The big difference is that our ancestors realised the flakes could be used as scraping and cutting implements.
In contrast, for the capuchin monkeys the flaking appears to be merely the by-product of attempts to extract minerals or lichen from the stones.
But the discovery could shed light on how early humans and their forbears first hit on the secret to making stone tools.
Lead scientist Dr Tomos Proffitt, from Oxford University's School of Archaeology, said: "Within the last decade, studies have shown that the use and intentional production of sharp-edged flakes are not necessarily linked to early humans (the genus Homo) who are our direct relatives, but instead were used and produced by a wider range of hominins.
"However, this study goes one step further in showing that modern primates can produce archaeologically identifiable flakes and cores with features that we thought were unique to hominins.
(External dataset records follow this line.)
(* ===== verification/SessionIndex.v ===== *)
(** The secondary indexes by user and by device: [internal/storage/memory/index.go], with their
    sets behind pointers.

    [MemoryStore] takes the index for a map of sets.  Here a set is an object that a map points
    to, and a method is the sequence of its calls on the map and on the set, each atomic under
    a lock of its own.  The store changes its index under its lock, but reads it without: the
    theorem says that such a read gives what the map of sets held at some time during the call.
    Without the lock of the store, as [DeviceIndex] can be used, an addition can be lost. *)

From Stdlib Require Import Ascii String.
From stdpp Require Import list strings gmap fin_maps fin_sets sets infinite.
From S2P Require Import Prelude MemoryStore.

Open Scope string_scope.
Open Scope Z_scope.

(** ** Objects *)
Abbreviation loc := nat.
Record State := MkState { index : gmap string loc; sets : gmap loc (gset string) }.
Definition NewIndex : State := MkState ∅ ∅.

Module SessionSet.
Definition New (s : State) : loc * State :=
  let l : loc := fresh (dom (sets s)) in (l, MkState (index s) (<[l := ∅]> (sets s))).
Definition items (l : loc) (s : State) : gset string := default ∅ (sets s !! l).
Definition Add (id : string) (l : loc) (s : State) : State := MkState (index s) (<[l := {[id]} ∪ items l s]> (sets s)).
Definition Remove (id : string) (l : loc) (s : State) : State := MkState (index s) (<[l := items l s ∖ {[id]}]> (sets s)).
Definition Contains (id : string) (l : loc) (s : State) : bool := bool_decide (id ∈ items l s).
Definition Len (l : loc) (s : State) : Z := Z.of_nat (size (items l s)).
Definition Items (l : loc) (s : State) : list string := elements (items l s).
End SessionSet.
"This does not mean that the earliest archaeological material in East Africa was not made by hominins.
"It does, however, raise interesting questions about the possible ways this stone tool technology developed before the earliest examples in the archaeological record appeared.
"It also tells us what this stone tool technology might look like.
"There are important questions too about the uniqueness of early hominin behaviour."
The bearded capuchins were studied at Serra da Capivara National Park in Brazil.
Individual monkeys could be seen hammering quartzite cobbles onto other stones embedded in a cliff face, which were crushed and dislodged.
In the process, the hand-held "hammer" stones became unintentionally fractured.
The monkeys also picked up broken hammer stones to use as new "hammers".
The team admitted it was unclear why the animals exhibited this activity, but suggested the capuchins may be trying to extract powdered silicon, an essential trace nutrient.
Alternatively they might be attempting to remove lichen for some unknown medicinal purpose, said the scientists writing in the journal Nature.
At no point was any monkey observed using the flakes as cutting or scraping tools.
Co-author Michael Haslam, from Oxford University, said: "Our understanding of the new technologies adopted by our early ancestors helps shape our view of human evolution.
"The emergence of sharp-edged stone tools that were fashioned and hammered to create a cutting tool was a big part of that story.
"The fact that we have discovered monkeys can produce the same result does throw a bit of a spanner in the works in our thinking on evolutionary behaviour and how we attribute such artefacts.
"While humans are not unique in making this technology, the manner in which they used them is still very different to what the monkeys seem capable of."